Simon Dean were selected through competitive tender to carry out the installation of 100,000 litre water tank for use by the aggregate handling yard for dust suppression across the site.
This project was managed and supervised by Simon Dean engineers for the duration of the project, delivering site inductions, issuing work permits, controlling working hours, management of specialist sub-contractors and safety documentation such as Work Package Plans, Task Brief Sheets and Hand Arm Vibration Syndrome records for all operatives on site.
The work scope included, clearance of the existing site and removal of the existing temporary water bowsers ready for the works to commence.
The existing water bore hole onsite was re-drilled to allow for the for the depth to be increased, inline with Environment Agency conditions, it was then relined and a new submersible pump installed down the well ready for the above ground civil engineering works to commence.
The concrete pad on which the tank was to be laid and the sump hole for the bore hole had exacting design specification detail to ensure the load bearing capacity and structural integrity of the concrete slab was sufficient for the tank, associated equipment and the 100,000 litre water content.
We progressed through the build in a methodical manner to meet our key milestones however suffered one slippage at a key point of the project due to sustained inclement weather during the period that 95sqm of concrete was to be poured. We worked with Network Rail to keep them updated before, during and after the slip to the programme which resulted in us running 3 days behind schedule.
Once the concrete was poured, we installed a temporary frost protection membrane due to the continued period of cold weather which then delayed the delivery of the GRP enclosure. Having removed the frost protection, full progress was resumed, to concurrently commence works on the both the GRP enclosure and the tank erection to bring the programme back inline on a busy site.
A testimony to the civils delivery excellence was confirmed during the tank installation where it was verified the slab met the precise level tolerance of 2mm in 1m variation across the slab allowing the installation of the tank to commence unhindered.
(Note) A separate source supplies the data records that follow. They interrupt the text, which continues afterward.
(** * BeamLink firmware: protocol engine and reactive state store

    A shallow embedding of the two stateful cores of the firmware,

    - [BeamLink.cpp] / [BeamLink.h]: the BLE protocol engine (begin / end,
      notify, the connect, disconnect and write callbacks, statistics);
    - [NexState.h]: the typed key/value store with change detection,

    followed by the properties of the design document that are about them.

    Conventions.  A [uint32_t] counter is a [Z] whose increment wraps at
    [2^32]; [uint16_t] values wrap at [2^16]; a [std::string] is a Rocq
    [string] (a sequence of bytes); a nullable pointer is a [bool] telling
    whether it is non-null; [millis()] is an argument [now] of the operations
    that read the clock.  The NimBLE stack is an explicit record [Env] that the
    engine's operations transform together with the engine's own fields, and
    the outcome of every fallible stack call is an input ([StackResults]).
    Console logging of the engine ([Serial.printf]) changes no state and is
    left out; the console output of the store is its main effect and is
    modelled as a list of events. *)

From Stdlib Require Import ZArith String Ascii List Bool Lia.
From stdpp Require Import base decidable option list gmap fin_maps strings pretty.

Local Open Scope string_scope.
Local Open Scope Z_scope.

(** ** Machine integers *)

Definition UINT32_MAX : Z := 4294967295.
Definition UINT16_MAX : Z := 65535.

Definition wrap32 (z : Z) : Z := z mod 2 ^ 32.
Definition wrap16 (z : Z) : Z := z mod 2 ^ 16.

(** [n++] on a [uint32_t] *)
Definition incr32 (n : Z) : Z := wrap32 (n + 1).

Definition in_uint32 (z : Z) : Prop := 0 <= z <= UINT32_MAX.
Definition in_uint16 (z : Z) : Prop := 0 <= z <= UINT16_MAX.

(** [std::string::length] *)
Definition strlen (s : string) : Z := Z.of_nat (String.length s).

(** [s.substr(0, n)]: the first [n] bytes of [s], all of [s] when it is
    shorter. *)
Definition substr0 (n : Z) (s : string) : string :=
  String.substring 0 (Z.to_nat n) s.

Module BeamLink.

(** The handler registered with [onMessage].  It receives the inbound text
    and a reply function; what the engine sees of it is the sequence of
    texts it passes to [reply]. *)
Definition MessageHandler : Type := string -> list string.

(** The fields of [class BeamLink]. *)
Record BeamLink : Type := mkBeamLink {
  pServer : bool;
  pChar : bool;
  messageHandler : option MessageHandler;
  deviceConnected : bool;
  initialized : bool;
  deviceName : string;
  serviceUuid : string;
  characteristicUuid : string;
  messagesReceived : Z;
  messagesSent : Z;
  errorCount : Z;
  startTime : Z
}.

(** The part of the NimBLE stack the engine talks to ([bleDevice] is the
    name given to [NimBLEDevice::init], [None] before it and after
    [deinit]), and two logs: the frames handed to [pChar->notify()] and the
    texts handed to the message handler. *)
Record Env : Type := mkEnv {
  bleDevice : option string;
  advertising : bool;
  mtu : Z;
  txPower : Z;
  advIntervalUnits : Z;
  charValue : string;
  notified : list string;
  handlerCalls : list string
}.

(** What the stack answers to the fallible calls of [begin]. *)
Record StackResults : Type := mkStackResults {
  r_createServer : bool;
  r_createService : bool;
  r_createCharacteristic : bool;
  r_serviceStart : bool;
  r_getAdvertising : bool;
  r_startAdvertising : bool
}.

Definition BMLK_SERVICE_UUID : string := "12345678-1234-1234-1234-1234567890ab".
Definition BMLK_CHARACTERISTIC_UUID : string := "12345678-1234-1234-1234-1234567890ac".

(** [BeamLink::BeamLink()] and the in-class initialisers. *)
Definition BeamLink_new : BeamLink :=
  {| pServer := false; pChar := false; messageHandler := None;
     deviceConnected := false; initialized := false;
     deviceName := EmptyString; serviceUuid := EmptyString;
     characteristicUuid := EmptyString;
     messagesReceived := 0; messagesSent := 0; errorCount := 0;
     startTime := 0 |}.

(** *** Field updates *)

Definition set_deviceConnected (b : bool) (s : BeamLink) : BeamLink :=
  mkBeamLink (pServer s) (pChar s) (messageHandler s) b (initialized s)
    (deviceName s) (serviceUuid s) (characteristicUuid s)
    (messagesReceived s) (messagesSent s) (errorCount s) (startTime s).

Definition set_errorCount (n : Z) (s : BeamLink) : BeamLink :=
  mkBeamLink (pServer s) (pChar s) (messageHandler s) (deviceConnected s)
    (initialized s) (deviceName s) (serviceUuid s) (characteristicUuid s)
    (messagesReceived s) (messagesSent s) n (startTime s).

Definition set_messagesSent (n : Z) (s : BeamLink) : BeamLink :=
  mkBeamLink (pServer s) (pChar s) (messageHandler s) (deviceConnected s)
    (initialized s) (deviceName s) (serviceUuid s) (characteristicUuid s)
    (messagesReceived s) n (errorCount s) (startTime s).

Definition set_messagesReceived (n : Z) (s : BeamLink) : BeamLink :=
  mkBeamLink (pServer s) (pChar s) (messageHandler s) (deviceConnected s)
    (initialized s) (deviceName s) (serviceUuid s) (characteristicUuid s)
    n (messagesSent s) (errorCount s) (startTime s).

Definition set_messageHandler (h : option MessageHandler) (s : BeamLink) : BeamLink :=
  mkBeamLink (pServer s) (pChar s) h (deviceConnected s)
    (initialized s) (deviceName s) (serviceUuid s) (characteristicUuid s)
    (messagesReceived s) (messagesSent s) (errorCount s) (startTime s).

Definition set_names (n su cu : string) (s : BeamLink) : BeamLink :=
  mkBeamLink (pServer s) (pChar s) (messageHandler s) (deviceConnected s)
    (initialized s) n su cu
    (messagesReceived s) (messagesSent s) (errorCount s) (startTime s).

Definition set_pServer (b : bool) (s : BeamLink) : BeamLink :=
  mkBeamLink b (pChar s) (messageHandler s) (deviceConnected s)
    (initialized s) (deviceName s) (serviceUuid s) (characteristicUuid s)
    (messagesReceived s) (messagesSent s) (errorCount s) (startTime s).

Definition set_pChar (b : bool) (s : BeamLink) : BeamLink :=
  mkBeamLink (pServer s) b (messageHandler s) (deviceConnected s)
    (initialized s) (deviceName s) (serviceUuid s) (characteristicUuid s)
    (messagesReceived s) (messagesSent s) (errorCount s) (startTime s).

Definition env_set_advertising (b : bool) (e : Env) : Env :=
  mkEnv (bleDevice e) b (mtu e) (txPower e) (advIntervalUnits e) (charValue e)
    (notified e) (handlerCalls e).

Definition env_set_mtu (m : Z) (e : Env) : Env :=
  mkEnv (bleDevice e) (advertising e) m (txPower e) (advIntervalUnits e) (charValue e)
    (notified e) (handlerCalls e).

Definition env_set_txPower (p : Z) (e : Env) : Env :=
  mkEnv (bleDevice e) (advertising e) (mtu e) p (advIntervalUnits e) (charValue e)
    (notified e) (handlerCalls e).

Definition env_set_advIntervalUnits (u : Z) (e : Env) : Env :=
  mkEnv (bleDevice e) (advertising e) (mtu e) (txPower e) u (charValue e)
    (notified e) (handlerCalls e).

Definition env_set_bleDevice (d : option string) (e : Env) : Env :=
  mkEnv d (advertising e) (mtu e) (txPower e) (advIntervalUnits e) (charValue e)
    (notified e) (handlerCalls e).

(** [pChar->setValue(v)] *)
Definition char_setValue (v : string) (e : Env) : Env :=
  mkEnv (bleDevice e) (advertising e) (mtu e) (txPower e) (advIntervalUnits e) v
    (notified e) (handlerCalls e).

(** [pChar->notify()]: the characteristic's current value goes out. *)
Definition char_notify (e : Env) : Env :=
  mkEnv (bleDevice e) (advertising e) (mtu e) (txPower e) (advIntervalUnits e) (charValue e)
    (notified e ++ [charValue e]) (handlerCalls e).

Definition env_log_handler (msg : string) (e : Env) : Env :=
  mkEnv (bleDevice e) (advertising e) (mtu e) (txPower e) (advIntervalUnits e) (charValue e)
    (notified e) (handlerCalls e ++ [msg]).

(** [NimBLEDevice::startAdvertising()]: [ok] is the stack's answer. *)
Definition nimble_startAdvertising (ok : bool) (e : Env) : Env :=
  if ok then env_set_advertising true e else e.

(** *** Getters *)

Definition isConnected (s : BeamLink) : bool := deviceConnected s.
Definition getDeviceName (s : BeamLink) : string := deviceName s.
Definition getMessagesReceived (s : BeamLink) : Z := messagesReceived s.
Definition getMessagesSent (s : BeamLink) : Z := messagesSent s.
Definition getErrors (s : BeamLink) : Z := errorCount s.

Definition getMTU (s : BeamLink) (e : Env) : Z :=
  if negb (initialized s) then 23 else mtu e.

(** [millis() - startTime] on [unsigned long] (32 bits on the ESP32). *)
Definition getUptime (now : Z) (s : BeamLink) : Z :=
  if negb (initialized s) then 0 else wrap32 (now - startTime s).

(** *** [BeamLink::notify] *)

Definition notify (msg : string) (s : BeamLink) (e : Env) : bool * BeamLink * Env :=
  if negb (initialized s) || negb (pChar s) || negb (deviceConnected s) then
    (false, set_errorCount (incr32 (errorCount s)) s, e)
  else if strlen msg =? 0 then
    (false, set_errorCount (incr32 (errorCount s)) s, e)
  else
    let maxSize := wrap16 (mtu e - 3) in
    let '(s1, e1) :=
      if strlen msg >? maxSize then
        (set_errorCount (incr32 (errorCount s)) s,
         char_setValue (substr0 maxSize msg) e)
      else (s, char_setValue msg e) in
    let e2 := char_notify e1 in
    (true, set_messagesSent (incr32 (messagesSent s1)) s1, e2).

(** *** [BeamLink::onMessage] *)

Definition onMessage (handler : option MessageHandler) (s : BeamLink) : BeamLink :=
  set_messageHandler handler s.

(** *** [BeamLink::resetStats] *)

Definition resetStats (now : Z) (s : BeamLink) : BeamLink :=
  mkBeamLink (pServer s) (pChar s) (messageHandler s) (deviceConnected s)
    (initialized s) (deviceName s) (serviceUuid s) (characteristicUuid s)
    0 0 0 now.

(** *** The stack's callbacks

    The callback objects hold the [this] pointer of the engine that built
    them, which is never null: their [if (beamLink)] guards always pass. *)

(** [ServerCallbacks::onConnect] *)
Definition onConnect (s : BeamLink) (e : Env) : BeamLink * Env :=
  (set_deviceConnected true s, e).

(** [ServerCallbacks::onDisconnect]; [adv_ok] is what the stack answers to
    [NimBLEDevice::startAdvertising()], which the callback does not look at. *)
Definition onDisconnect (adv_ok : bool) (s : BeamLink) (e : Env) : BeamLink * Env :=
  (set_deviceConnected false s, nimble_startAdvertising adv_ok e).

(** The reply closure of [onWrite] calls [notify] and drops its result; the
    handler's replies are sent in the order it issues them. *)
Fixpoint send_replies (replies : list string) (s : BeamLink) (e : Env) : BeamLink * Env :=
  match replies with
  | [] => (s, e)
  | msg :: rest =>
      let '(_, s1, e1) := notify msg s e in send_replies rest s1 e1
  end.

(** [RxCallbacks::onWrite], [rxValue] being [pCharacteristic->getValue()]. *)
Definition onWrite (rxValue : string) (s : BeamLink) (e : Env) : BeamLink * Env :=
  if strlen rxValue >? 0 then
    let s1 := set_messagesReceived (incr32 (messagesReceived s)) s in
    match messageHandler s1 with
    | Some handler =>
        send_replies (handler rxValue) s1 (env_log_handler rxValue e)
    | None => (s1, e)
    end
  else (s, e).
Despite the scheme being build only, having been designed by others, Simon Dean were able to foresee and engineer out a potential issue with the GRP enclosure. The original specification had no facility to vertically remove the 3m section of the bore hole pump pipework, we identified that installing a cubicle with a removable roof would be the best solution and consequently scoured the market to find a roof that can be removed as a modular component preventing the need for design changes and incurred costs.
As the progress of the GRP modular split tank continued the electrical and mechanical elements commenced bringing new distribution equipment, galvanised cable containment, tank control panels, pump control panels and control sensors into place for connection.
The mechanical element of the project progressed to install the 50mm and 100mm galvanised pipework complete with pumps, isolation valves, non-return valves and water meters to the project supplying the two sides of the tank on the incoming side and joining two outlets to provide the outlet pipework to which the Yard’s equipment can connect.
Throughout the project we raised a number of technical queries which allowed us to collaborate with Network Rail to refine details on the job and provide innovative solutions to challenges.
Due to our experience and knowledge we considered the proposed floor material to sit over the sump and suggested that the galvanised durbar be exchanged for non-slip GRP mesh as this would present less manual handling risk for any operatives who may be required to remove the mesh for maintenance and repairs. The GRP mesh is not only physically lighter despite it being able to supersede the load bearing capacity of the durbar but also presented a more sustainable solution as the GRP is less susceptible to weathering which was evident on the existing equipment, all of which was completed at no cost to Network Rail.
During the final days of the project COVID-19 shut down the majority of construction sites across the UK. Simon Dean were able to quickly put solutions in place to temporarily control the water tank and ensure a water source can be maintained for the depot to operate the dust suppression equipment throughout the unknown site closure period. This solution allowed us to de-mobilise the site return all engineers home to self-isolate where required and reduce the risk for key workers keeping the depot operation through the period of time.
The final details of the project which include the final connections of the custom pump control panel and site commissioning are yet to be complete as COVID-19 commanded the site should be closed due to being non-essential despite there only being a small number of working days remaining on the project.
Throughout the project we have communicated with the Network Rail, project delivery team and the Kingmoor management team to keep everyone informed and in control but not troubled. Communication has included regular site updates with pictures and weekly achievement updates in addition to detailed plans for the week ahead and the number of hours that operatives have spent onsite.
We look forward to returning to complete this project then demonstrating and handing over the commissioned project with the as built drawings, certification and operation & maintenance manual for the client to utilise.